Dive Brief:
- Roivant and subsidiary company Priovant said Wednesday their inflammatory disease pill succeeded in a Phase 3 trial in the rare condition dermatomyositis, significantly reducing signs and symptoms of the disorder by more than placebo when used for one year.
- Company executives said they plan to ask the Food and Drug Adminsitration to approve the pill, called brepocitinib, in early 2026, based on trial results they called “the first ever positive registrational trial for a targeted therapy” in dermatomyositis.
- Brepocitinib is being developed by Priovant Therapeutics, which is part owned by Pfizer. The big drugmaker licensed the pill to Roivant in 2022 as part of a pipeline cull.
Dive Insight:
Brepocitinib inhibits TYK2 and JAK1, two members of a family of proteins called Janus kinases. Drugs in this class, such as Pfizer’s Xeljanz, Bristol Myers Squibb’s Sotyktu and AbbVie’s Rinvoq, have gained FDA approval in autoimmune conditions like rheumatoid arthritis, psoriasis and eczema.

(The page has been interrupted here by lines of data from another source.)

(* ===== verification/Cobs.v ===== *)
(** * COBS, as the framer uses it

    The encoder and decoder are the [darkbio-cobs] crate's: here they are an
    interface with the laws the framer relies on. The reference codec at the
    end satisfies them, so statements under the interface can be evaluated. *)

From Stdlib Require Import Strings.Byte.
From S2P Require Import Prelude.

(** [encode_buffer n] is the buffer that holds the encoding of any [n] bytes.
    [encode cap p] and [decode_nonzero cap e] write into buffers of [cap]
    bytes; the decoder is given input without zeros. *)
Class Cobs := {
  encode_buffer : nat → nat;
  cobs_encode : nat → list byte → option (list byte);
  cobs_decode_nonzero : nat → list byte → result (list byte) string;
}.

(** What the crate documents: a buffer of [encode_buffer] bytes is enough,
    encodings are zero free and not empty, decoding inverts encoding into any
    buffer the encoding itself would fit, and the bound grows with the size. *)
Class CobsLaws `{Cobs} : Prop := {
  encode_fits cap p :
    encode_buffer (length p) ≤ cap →
    ∃ e, cobs_encode cap p = Some e ∧ length e ≤ encode_buffer (length p);
  encode_zero_free cap p e : cobs_encode cap p = Some e → zero_free e;
  encode_nonempty cap p e : cobs_encode cap p = Some e → e ≠ [];
  decode_encode cap cap' p e :
    cobs_encode cap p = Some e → length e ≤ cap' → cobs_decode_nonzero cap' e = Ok p;
  encode_buffer_mono n m : n ≤ m → encode_buffer n ≤ encode_buffer m;
  encode_buffer_lt n : n < encode_buffer n;
}.

(** ** Reference codec *)

Module Reference.

#[local] Arguments Nat.div : simpl never.

Definition code (n : nat) : byte := default Byte.x00 (Byte.of_N (N.of_nat n)).
Definition value (b : byte) : nat := N.to_nat (Byte.to_N b).

#[local] Arguments code : simpl never.
#[local] Arguments value : simpl never.

(** Runs of at most 254 nonzero bytes behind their length plus one; a full run
    is not followed by a zero, and one that ends the packet by no other run. *)
Fixpoint encode_run (p run : list byte) : list byte :=
  match p with
  | [] => code (S (length run)) :: run
  | b :: p' =>
      if decide (b = Byte.x00) then code (S (length run)) :: run ++ encode_run p' []
      else if decide (length run = 253) then
        code 255 :: (run ++ [b])
          ++ match p' with [] => [] | _ => encode_run p' [] end
      else encode_run p' (run ++ [b])
  end.

Fixpoint decode_runs (fuel : nat) (e : list byte) : result (list byte) string :=
  match fuel, e with
  | S fuel, c :: e' =>
      let n := pred (value c) in
      if decide (length e' < n) then Err "truncated run"%string
      else
        match drop n e' with
        | [] => Ok (take n e')
        | rest =>
            match decode_runs fuel rest with
            | Ok p => Ok (take n e' ++ (if decide (n = 254) then p else Byte.x00 :: p))
            | Err err => Err err
            end
        end
  | _, _ => Err "empty frame"%string
  end.

#[global] Instance cobs : Cobs := {
  encode_buffer n := n + n / 254 + 1;
  cobs_encode cap p :=
    let e := encode_run p [] in if decide (length e ≤ cap) then Some e else None;
  cobs_decode_nonzero cap e :=
    match decode_runs (length e) e with
    | Ok p => if decide (length p ≤ cap) then Ok p else Err "buffer too small"%string
    | Err err => Err err
    end;
}.

Lemma value_code n : n ≤ 255 → value (code n) = n.
Proof.
  intros Hn. unfold value, code.
  destruct (Byte.of_N (N.of_nat n)) as [b|] eqn:E; simpl.
  - apply Byte.to_of_N in E. lia.
  - apply Byte.of_N_None_iff in E. lia.
Qed.

Lemma code_nonzero n : 0 < n ≤ 255 → code n ≠ Byte.x00.
Proof.
  intros Hn E. pose proof (value_code n ltac:(lia)) as Hv. rewrite E in Hv.
  unfold value in Hv. simpl in Hv. lia.
Qed.

Lemma encode_run_zero_free p run :
  zero_free run → length run < 254 → zero_free (encode_run p run).
Proof.
  revert run. induction p as [|b p IH]; intros run Hz Hl; simpl.
  { constructor; [apply code_nonzero; lia|done]. }
  case_decide; [|case_decide].
  - constructor; [apply code_nonzero; lia|].
    apply zero_free_app. split; [done|]. apply IH; simpl; [apply zero_free_nil|lia].
  - constructor; [by apply code_nonzero; lia|].
    rewrite !zero_free_app. split_and!; [done|by repeat constructor|].
    destruct p; [apply zero_free_nil|]. apply IH; simpl; [apply zero_free_nil|lia].
  - apply IH; [|rewrite length_app; simpl; lia].
    apply zero_free_app. split; [done|by repeat constructor].
Qed.

Lemma encode_run_nonempty p run : encode_run p run ≠ [].
Proof.
  revert run. induction p as [|b p IH]; intros run; simpl; [done|].
  repeat case_decide; done.
Qed.

Lemma encode_run_length p run :
  length run < 254 →
  length (encode_run p run)
  ≤ length run + length p + (length run + length p) / 254 + 1.
Proof.
  revert run. induction p as [|b p IH]; intros run Hl; simpl; [lia|].
  case_decide; [|case_decide as Hr].
  - simpl. rewrite length_app. specialize (IH [] ltac:(simpl; lia)). simpl in IH.
    pose proof (Nat.Div0.div_le_mono (length p) (length run + S (length p)) 254
      ltac:(lia)). lia.
  - simpl. rewrite !length_app; simpl.
    replace (length run + S (length p)) with (length p + 1 * 254) by lia.
    rewrite Nat.div_add by lia.
    destruct p as [|b' p']; [simpl; lia|].
    specialize (IH [] ltac:(simpl; lia)).
    set (q := encode_run (b' :: p') []) in *. change (length []) with 0 in IH.
    rewrite Nat.add_0_l in IH. lia.
  - etrans; [apply IH|]; rewrite length_app; simpl; [lia|].
    replace (length run + 1 + length p) with (length run + S (length p)) by lia. lia.
Qed.

(** Enough fuel decodes the run in progress and then the rest. *)
Lemma decode_encode_run p run fuel :
  length run < 254 → length (encode_run p run) ≤ fuel →
  decode_runs fuel (encode_run p run) = Ok (run ++ p).
Proof.
  revert run fuel. induction p as [|b p IH]; intros run fuel Hl Hf; simpl in *.
  { destruct fuel as [|fuel]; simpl in *; [lia|]. rewrite value_code by lia.
    simpl. rewrite decide_False by lia. rewrite drop_all, take_ge by lia.
    by rewrite app_nil_r. }
  case_decide as Hb; [|case_decide as Hr].
  - subst b. destruct fuel as [|fuel]; simpl in *; [lia|].
    rewrite value_code by lia. simpl. rewrite length_app in *.
    rewrite decide_False by lia. rewrite drop_app_length, take_app_length.
    destruct (encode_run p []) as [|c e] eqn:E; [by apply encode_run_nonempty in E|].
    rewrite <-E, IH by (simpl in *; rewrite ?E; simpl; lia).
    rewrite decide_False by lia. done.
  - destruct fuel as [|fuel]; simpl in *; [lia|].
    rewrite !length_app in *. simpl in *. rewrite decide_False by (simpl; lia).
    replace 254 with (length (run ++ [b])) by (rewrite length_app; simpl; lia).
    rewrite drop_app_length, take_app_length.
    destruct p as [|b' p']; [done|].
    destruct (encode_run (b' :: p') []) as [|c e] eqn:E;
      [by apply encode_run_nonempty in E|].
    rewrite <-E, IH by (simpl in *; rewrite ?E; simpl in *; lia).
    by rewrite <-app_assoc.
  - rewrite IH; [|rewrite length_app; simpl; lia|done]. by rewrite <-app_assoc.
Qed.

Lemma decode_runs_length fuel e p : decode_runs fuel e = Ok p → length p ≤ length e.
Proof.
  revert e p. induction fuel as [|fuel IH]; intros [|c e] p; simpl; try done.
  case_decide; [done|].
  pose proof (length_drop e (pred (value c))) as Hd.
  destruct (drop (pred (value c)) e) as [|c' rest] eqn:E.
  { intros [= <-]. rewrite length_take. lia. }
  destruct (decode_runs fuel (c' :: rest)) as [q|] eqn:Eq; [|done].
  intros [= <-]. apply IH in Eq. rewrite length_app, length_take.
  case_decide; simpl in *; lia.
Qed.

#[global] Instance cobs_laws : CobsLaws.
Proof.
  split.
  - intros cap p Hc. simpl in *. exists (encode_run p []).
    pose proof (encode_run_length p [] ltac:(simpl; lia)) as Hl. simpl in Hl.
    rewrite decide_True by lia. split; [done|lia].
  - simpl. intros cap p e. case_decide; [|done]. intros [= <-].
    apply encode_run_zero_free; [apply zero_free_nil|simpl; lia].
  - simpl. intros cap p e. case_decide; [|done]. intros [= <-]. apply encode_run_nonempty.
  - simpl. intros cap cap' p e. case_decide; [|done]. intros [= <-] Hc.
    pose proof (decode_encode_run p [] (length (encode_run p []))) as Hd.
    rewrite Hd by (simpl; lia). simpl.
    rewrite decide_True; [done|].
    apply decode_runs_length in Hd; simpl in *; lia.
  - simpl. intros n m Hnm. pose proof (Nat.Div0.div_le_mono n m 254 Hnm). lia.
  - simpl. lia.
Qed.

(** The vectors of [framing.rs]. *)
Example encode_empty : cobs_encode 9 [] = Some [Byte.x01].
Proof. reflexivity. Qed.

Example encode_foo :
  cobs_encode 9 [Byte.x66; Byte.x6f; Byte.x6f] = Some [Byte.x04; Byte.x66; Byte.x6f; Byte.x6f].
Proof. reflexivity. Qed.

Example encode_zeros :
  cobs_encode 9 [Byte.x0a; Byte.x00; Byte.x00; Byte.x00]
  = Some [Byte.x02; Byte.x0a; Byte.x01; Byte.x01; Byte.x01].
Proof. reflexivity. Qed.

Example encode_full_run :
  cobs_encode 300 (code <$> seq 1 254) = Some (Byte.xff :: (code <$> seq 1 254)).
Proof. vm_compute. reflexivity. Qed.

Example encode_two_runs :
  cobs_encode 300 (code <$> seq 1 255)
  = Some (Byte.xff :: (code <$> seq 1 254) ++ [Byte.x02; Byte.xff]).
Proof. vm_compute. reflexivity. Qed.

Example decode_truncated : is_err (cobs_decode_nonzero 9 [Byte.xff; Byte.x01]) = true.
Proof. reflexivity. Qed.
End Reference.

Some also carry the risk of cardiovascular harm due to blot clots, although that doesn’t appear to have slowed sales of Rinvoq, which recorded nearly $6 billion in sales in 2024.
Pfizer, in outlicensing the drug to Priovant, elected to try a rare disease strategy with brepocitinib, which could support FDA approval on smaller and less-costly clinical trials. Besides dermatomyositis, a condition that causes muscle weakness and skin lesions and affects around 34,000 people in the U.S., Priovant is testing the pill in inflammatory eye and skin disorders.

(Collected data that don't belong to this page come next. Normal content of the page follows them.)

(** ** What the framer guarantees *)

(** C19: Reading is independent of how the stream is cut. For any adapter that
    keeps the [io::Read] contract, any sequence of deadlines, timeouts,
    interruptions and partial reads, the calls return, and the packets, session
    signals, decoding failures and oversize reports they return are exactly the
    wire events of the bytes received, in order; what is not reported yet is
    still ahead in the reader's buffer. *)
Theorem reader_refines_grammar {Ω : Type} `{EnvLaws Ω, Cobs} (budget : Ω → nat)
    `{!EnvBudget Ω budget} (max fuel : nat) (deadlines : list (option Instant)) (ω : Ω) :
  budget ω + 2 < fuel →
  ∃ rs fr' ω' bs evs,
    next_packets max fuel deadlines (reader_new max) ω = Ret ((rs, fr'), ω')
    ∧ tx ω' = tx ω ∧ rx ω' = rx ω ++ bs
    ∧ filter (λ r, reports_event r = true) rs = meaning max <$> evs
    ∧ scan max at_boundary bs = report evs (scan max (boundary fr') (pend fr')).
Proof.
  intros Hf. pose proof (next_packets_total max budget fuel deadlines (reader_new max) ω
    (reader_new_ok max) Hf) as Ht.
  apply tpost_returns in Ht as ([rs fr'] & ω' & Hrun & bs & evs & (Ht & Hr) & _ & Ha & Hev).
  exists rs, fr', ω', bs, evs. split_and!; try done.
  specialize (Ha []). unfold ahead in Ha. rewrite !app_nil_r in Ha. exact Ha.
Qed.

(** Three reads that cut a frame, an interruption and a session signal. *)
Definition cut_stream : Script.world :=
  Script.start [Ok [Byte.x04; Byte.x66]; Err Interrupted; Ok [Byte.x6f; Byte.x6f; Byte.x00];
                Ok [Byte.x00; Byte.x01]] [].

Lemma reader_refines_grammar_witness :
  ∃ rs fr' ω' bs evs,
    next_packets 8 30 [None; None; None] (reader_new 8) cut_stream = Ret ((rs, fr'), ω')
    ∧ tx ω' = tx cut_stream ∧ rx ω' = rx cut_stream ++ bs
    ∧ filter (λ r, reports_event r = true) rs = meaning 8 <$> evs
    ∧ scan 8 at_boundary bs = report evs (scan 8 (boundary fr') (pend fr')).
Proof.
  apply (reader_refines_grammar Script.budget). vm_compute. lia.
Defined.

In the dermatomyositis study, Priovant recruited 241 people and randomized one-third each to take 30 milligrams of brepocitinib daily, 15 milligrams daily or a placebo. People taking the 30 milligram dose had a significantly better report on a scale measuring biological markers, clinical signs and activity measures than those who got the placebo at the end of the 52-week treatment period, Roivant said.
More people taking the 30 milligram dose were able to cut their steroid use to less than 2.5 milligrams a day or eliminate steroid use altogether than in the group who received a placebo, Roivant said.
Side effects to brepocitinib treatment were similar to what was reported in past clinical trials, which included more frequent infections. Trial investigators said there were no cardiovascular events resulting from blood clots, though.
“The VALOR study’s success represents a groundbreaking moment for the dermatomyositis field, and the results reinforce brepocitinib’s potential to serve as a deeply impactful treatment option for a substantial number of dermatomyositis patients once approved,” said Ruth Ann Vleugels, director of the autoimmune skin disease center at Brigham and Women’s Hospital, in a statement provided by the companies.
Roivant shares climbed 10% in Wednesday trading.